I genitori, in sostanza, non ci stanno allo spostamento dei piccoli, deciso dalla madre generale delle suore Passioniste Maria Dalessandro, dalla sede attuale sita al pian terreno dello stabile del palazzo che ospita le suore Passioniste in largo Rosciano, a palazzo Patrizi. Il comitato è fermamente convinto che la soluzione prospettata dalla madre generale «non sia idonea e confacente alle esigenze delle famiglie e alla sicurezza dei minori. Le aule che dovrebbero ospitare i bambini si trovano, infatti, al terzo piano dello stabile accessibile attraverso tre rampe di scale», spiegano le due rappresentanti del comitato, «dove mancano uscite di sicurezza e lo scivolo per portatori di handicap è inesistente». E ad aggravare il tutto, secondo i genitori, c’è il fatto che il palazzo che è in pieno centro storico sia contornato da edifici inagibili e a ridosso della zona rossa. A ciò, i genitori lamentano anche quello che definiscono «esoso aumento della retta da 110 a 180 euro». Un rincaro che non sarebbe giustificato da alcun aumento dei costi, visto che la struttura verrebbe concessa in comodato d’uso gratuito dal Comune.
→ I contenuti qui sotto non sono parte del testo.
(* ===== verification/Validator.v ===== *)
(** * Request and state validation: pkg/validator

    Shape checks of requests (pure) and transaction steps that check the stored
    state (computations on the database). *)

From S2P Require Import Prelude GoStrings GoRuntime Model World Lifecycle Providers Hierarchy.
From S2P Require Import Config Sql KeyStore KeyVersionStore StoreInvariant StoreTheorems.

Local Open Scope string_scope.

Definition ErrEmptyKeyKind : string := "validator.ErrEmptyKeyKind".
Definition ErrInvalidKeyID : string := "validator.ErrInvalidKeyID".
Definition ErrEmptyName : string := "validator.ErrEmptyName".
Definition ErrInvalidTenantID : string := "validator.ErrInvalidTenantID".
Definition ErrInvalidKeyKind : string := "validator.ErrInvalidKeyKind".
Definition ErrInvalidParentKey : string := "validator.ErrInvalidParentKey".
Definition ErrTargetNotInTopology : string := "validator.ErrTargetNotInTopology".
Definition ErrTargetDoesNotManageKeyKind : string := "validator.ErrTargetDoesNotManageKeyKind".
Definition ErrNonRootKey : string := "validator.ErrNonRootKey".
Definition ErrRootKeyParent : string := "validator.ErrRootKeyParent".
Definition ErrParentKeyAdjacency : string := "validator.ErrParentKeyAdjacency".
Definition ErrParentKeyTransientState : string := "validator.ErrParentKeyTransientState".
Definition ErrKeyTransientState : string := "validator.ErrKeyTransientState".
Definition ErrEmptyManagedBy : string := "validator.ErrEmptyManagedBy".
Definition ErrEmptyLifecycleState : string := "validator.ErrEmptyLifecycleState".
Definition ErrInvalidParentID : string := "validator.ErrInvalidParentID".
Definition ErrUnknownLifecycleState : string := "validator.ErrUnknownLifecycleState".
Definition ErrInvalidVersion : string := "validator.ErrInvalidVersion".
Definition ErrInvalidRevision : string := "validator.ErrInvalidRevision".
Definition ErrInvalidParentKeyID : string := "validator.ErrInvalidParentKeyID".
Definition ErrInvalidParentKeyVersion : string := "validator.ErrInvalidParentKeyVersion".
Definition ErrUnknownProcessingState : string := "validator.ErrUnknownProcessingState".
Definition ErrReservedLabel : string := "validator.ErrReservedLabel".
Definition ErrEmptyTenantName : string := "validator.ErrEmptyTenantName".

(** ** Shapes of requests *)

Record UpsertKeyInput := mkUpsertKeyInput {
  ui_TenantID : string;
  ui_KeyID : string;
  ui_Kind : string;
  ui_Name : string;
  ui_ManagedBy : string;
  ui_ParentID : string;
  ui_LifecycleState : string;
}.

(** [ValidateKeyUpsert]. *)
Definition ValidateKeyUpsert (input : UpsertKeyInput) : goerror :=
  if negb (is_valid_uuid (ui_TenantID input)) then Some (ESentinel ErrInvalidTenantID)
  else if negb (is_valid_uuid (ui_KeyID input)) then Some (ESentinel ErrInvalidKeyID)
  else if String.eqb (ui_Kind input) "" then Some (ESentinel ErrEmptyKeyKind)
  else if String.eqb (ui_Name input) "" then Some (ESentinel ErrEmptyName)
  else if String.eqb (ui_ManagedBy input) "" then Some (ESentinel ErrEmptyManagedBy)
  else if negb (is_valid_uuid (ui_ParentID input)) then Some (ESentinel ErrInvalidParentID)
  else if String.eqb (ui_LifecycleState input) "" then Some (ESentinel ErrEmptyLifecycleState)
  else if negb (Lifecycle.IsKnown (ui_LifecycleState input))
  then Some (ESentinel ErrUnknownLifecycleState) else None.

Record AnnounceInput := mkAnnounceInput {
  ai_TenantID : string;
  ai_KeyKind : string;
  ai_Name : string;
  ai_ParentID : string;
  ai_TargetName : string;
}.

(** [ValidateKeyAnnounceRequest]. *)
Definition ValidateKeyAnnounceRequest (input : AnnounceInput) (cfg : RootConfig) : goerror :=
  if negb (is_valid_uuid (ai_TenantID input)) then Some (ESentinel ErrInvalidTenantID)
  else if String.eqb (ai_Name input) "" then Some (ESentinel ErrEmptyName)
  else if String.eqb (ai_KeyKind input) "" then Some (ESentinel ErrEmptyKeyKind)
  else
    match (if String.eqb (ai_TargetName input) "" then Some (rc_Segment cfg)
           else ts_Segment <$> Topology.GetSegmentByName (rc_Topology cfg) (ai_TargetName input)) with
    | None => Some (ESentinel ErrTargetNotInTopology)
    | Some segment =>
        if negb (KeyHierarchy.SegmentContains (rc_Hierarchy cfg) segment (ai_KeyKind input))
        then Some (ESentinel ErrTargetDoesNotManageKeyKind) else None
    end.

(** [ValidateKeyRequest]. *)
Definition ValidateKeyRequest (TenantID KeyID : string) : goerror :=
  if negb (is_valid_uuid TenantID) then Some (ESentinel ErrInvalidTenantID)
  else if negb (is_valid_uuid KeyID) then Some (ESentinel ErrInvalidKeyID)
  else None.

Record UpsertKeyVersionInput := mkUpsertKeyVersionInput {
  vi_TenantID : string;
  vi_KeyID : string;
  vi_Version : Z;
  vi_Revision : Z;
  vi_ParentKeyID : string;
  vi_ParentKeyVersion : Z;
  vi_LifeCycleState : string;
  vi_ProcessingState : string;
}.

(** [ValidateUpsertKeyVersionRequest]. *)
Definition ValidateUpsertKeyVersionRequest (input : UpsertKeyVersionInput) : goerror :=
  if negb (is_valid_uuid (vi_TenantID input)) then Some (ESentinel ErrInvalidTenantID)
  else if negb (is_valid_uuid (vi_KeyID input)) then Some (ESentinel ErrInvalidKeyID)
  else if (vi_Version input <=? 0)%Z then Some (ESentinel ErrInvalidVersion)
  else if (vi_Revision input <=? 0)%Z then Some (ESentinel ErrInvalidRevision)
  else if (negb (String.eqb (vi_ParentKeyID input) "") && negb (is_valid_uuid (vi_ParentKeyID input)))%bool
  then Some (ESentinel ErrInvalidParentKeyID)
  else if (vi_ParentKeyVersion input <? 0)%Z then Some (ESentinel ErrInvalidParentKeyVersion)
  else if negb (Lifecycle.IsKnown (vi_LifeCycleState input))
  then Some (ESentinel ErrUnknownLifecycleState)
  else if negb (IsKnownKeyVersionState (vi_ProcessingState input))
  then Some (ESentinel ErrUnknownProcessingState)
  else None.

(** [ValidateUserLabels]. *)
Definition ValidateUserLabels (labels : Labels) : goerror :=
  match HasReserved labels with
  | Some _ => Some (wrap1 (ESentinel ErrReservedLabel))
  | None => None
  end.

(** [ValidateUpsertTenant]. *)
Definition ValidateUpsertTenant (ID Name : string) : goerror :=
  if negb (is_valid_uuid ID) then Some (ESentinel ErrInvalidTenantID)
  else if String.eqb (trim_space Name) "" then Some (ESentinel ErrEmptyTenantName)
  else None.

(** ** Transaction steps *)

Section steps.
Context {ENV : Env}.

(** [ValidateTenant]. *)
Definition ValidateTenant (tenantID : string) : M () :=
  _ ← GetTenant tenantID;
  mret ().

(** [validator.ValidateTransition]. *)
Definition ValidateTransition (tenantID keyID : string) (to : KeyLifeCycleState) : M () :=
  key ← GetKeyByID keyID tenantID;
  if negb (String.eqb (k_LifeCycleState key) to)
  then check (Lifecycle.ValidateTransition (k_LifeCycleState key) to)
  else mret ().

(** [validator.ValidateKeyUsage]. *)
Definition ValidateKeyUsage (tenantID keyID : string) (usage : Z) : M () :=
  key ← GetKeyByID keyID tenantID;
  if negb (String.eqb (k_Status key) KeyProcessingCompleted)
  then throw (ESentinel ErrKeyTransientState)
  else check (Lifecycle.ValidateKeyUsage (k_LifeCycleState key) usage).

(** The loop of [ValidateKeyParents]. *)
Definition parent_ready (keyID : string) (parent : Key) : bool :=
  (String.eqb (k_ID parent) keyID ||
   (String.eqb (k_LifeCycleState parent) KeyLifeCycleActive &&
    String.eqb (k_Status parent) KeyProcessingCompleted))%bool.

(** [ValidateKeyParents]. *)
Definition ValidateKeyParents (tenantID keyID : string) : M () :=
  parents ← GetParentKeys keyID tenantID;
  if forallb (parent_ready keyID) parents then mret ()
  else throw (ESentinel ErrParentKeyTransientState).

(** [ValidateKeyHierarchy]. *)
Definition ValidateKeyHierarchy (k : Key) (h : KeyHierarchy) : M () :=
  match KeyHierarchy.FindKeySpec h (k_Kind k) with
  | None => throw (ESentinel ErrInvalidKeyKind)
  | Some keySpec =>
      let isRoot := String.eqb (KeySpec.ks_Role keySpec) KeySpec.KeyRoleRoot in
      match k_ParentID k with
      | None => if isRoot then mret () else throw (ESentinel ErrNonRootKey)
      | Some parentID =>
          if isRoot then throw (ESentinel ErrRootKeyParent)
          else
            r ← try (GetKeyByID parentID (k_TenantID k));
            match r with
            | inr err =>
                if errors_Is err ErrKeyNotFound then throw (ESentinel ErrInvalidParentKey)
                else throw err
            | inl parent =>
                let childIdx := KeyHierarchy.IndexOf h (k_Kind k) in
                let parentIdx := KeyHierarchy.IndexOf h (k_Kind parent) in
                if ((parentIdx <? 0) || negb (childIdx =? parentIdx + 1))%Z%bool
                then throw (ESentinel ErrParentKeyAdjacency) else mret ()
            end
      end
  end.
End steps.

Section frames.
Context {ENV : Env} (P : relation DB) `{!PreOrder P}.

Lemma db_rel_ValidateTenant t : respects (db_rel P) (ValidateTenant t).
Proof. unfold ValidateTenant. solve_respects. Qed.
Lemma db_rel_ValidateTransition t k s : respects (db_rel P) (ValidateTransition t k s).
Proof. unfold ValidateTransition. solve_respects. Qed.
Lemma db_rel_ValidateKeyUsage t k u : respects (db_rel P) (ValidateKeyUsage t k u).
Proof. unfold ValidateKeyUsage. solve_respects. Qed.
Lemma db_rel_ValidateKeyParents t k : respects (db_rel P) (ValidateKeyParents t k).
Proof. unfold ValidateKeyParents. solve_respects. Qed.
Lemma db_rel_ValidateKeyHierarchy k h : respects (db_rel P) (ValidateKeyHierarchy k h).
Proof. unfold ValidateKeyHierarchy. solve_respects. Qed.
End frames.

#[export] Hint Resolve db_rel_ValidateTenant db_rel_ValidateTransition db_rel_ValidateKeyUsage
  db_rel_ValidateKeyParents db_rel_ValidateKeyHierarchy : respects.

(** ** Validation errors (validator.go) *)

(** [ErrorKind], an [int] type with declared constants; a [*ValidationError]
    may be nil. *)
Module ValidationErrors.
Definition Invalid : Z := 0.
Definition FailedCondition : Z := 1.
Definition InternalKind : Z := 2.

Record ValidationError := mkValidationError { ve_code : Z; ve_err : error }.
Definition NewValidationError (kind : Z) (err : error) : option ValidationError := Some (mkValidationError kind err).

(** The methods; all but [Error] dereference the pointer. *)
Definition through {A} (f : ValidationError → A) (ve : option ValidationError) : result A :=
  match ve with None => Panic | Some v => Ok (f v) end.
Definition ToProtoErrCode : option ValidationError → result grpc_code := through (λ ve,
  if (ve_code ve =? Invalid)%Z then InvalidArgument
  else if (ve_code ve =? FailedCondition)%Z then FailedPrecondition else Internal).
Definition ToProtoDetailCode : option ValidationError → result detail_code := through (λ ve,
  if (ve_code ve =? InternalKind)%Z then ERROR_CODE_RETRY else ERROR_CODE_ABORT).
Definition Unwrap : option ValidationError → result error := through ve_err.

(** A declared kind is retried exactly when it is answered as internal; an
    undeclared one is answered as internal and not retried. *)
Theorem retried_iff_internal kind err :
  let ve := NewValidationError kind err in
  (ToProtoDetailCode ve = Ok ERROR_CODE_RETRY ↔ kind = InternalKind) ∧
  (ToProtoErrCode ve = Ok Internal ↔ kind ≠ Invalid ∧ kind ≠ FailedCondition) ∧ Unwrap ve = Ok err.
Proof.
  unfold ToProtoDetailCode, ToProtoErrCode, Unwrap, through, NewValidationError. cbn [ve_code ve_err].
  destruct (Z.eqb_spec kind InternalKind), (Z.eqb_spec kind Invalid), (Z.eqb_spec kind FailedCondition); naive_solver.
Qed.
End ValidationErrors.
Pertanto, compatti i genitori che intendono far iniziare e proseguire il percorso scolastico dei propri figli nella scuola paritaria, considerato anche il fatto che «vi è l’impossibilità per la scuola pubblica di recepire i 45 bambini della scuola paritaria in caso di chiusura» spiegano ancora le rappresentanti «non essendoci disponibilità di organico e di strutture adeguate a ricevere un tale numero di alunni», chiedono a gran voce che riapra la struttura di largo Rosciano. Per il comitato, infatti, «i requisiti di staticità sismica della scuola paritaria sono gli stessi di quelli delle altre strutture scolastiche pubbliche presenti sul territorio, secondo quanto riferito anche da Caterina Mariani, responsabile dell’ufficio lavori pubblici del Comune».
Ma per la direzione generale delle suore, alle quali forse dopo 60 anni la scuola di Montorio che ha visto crescere intere generazioni non interessa più, la decisione sembra già essere stata presa. «Il problema che voi sollevate riguardo a palazzo Patrizi», scrive suor Maria Dalessandro in una lettera inviata al comitato, «che è al pari dell’edificio di nostra proprietà è un problema tecnico e, a nostro avviso, non ha senso parlarne tra noi, ma andrebbe indirizzato al Comune che lo ha messo a disposizione».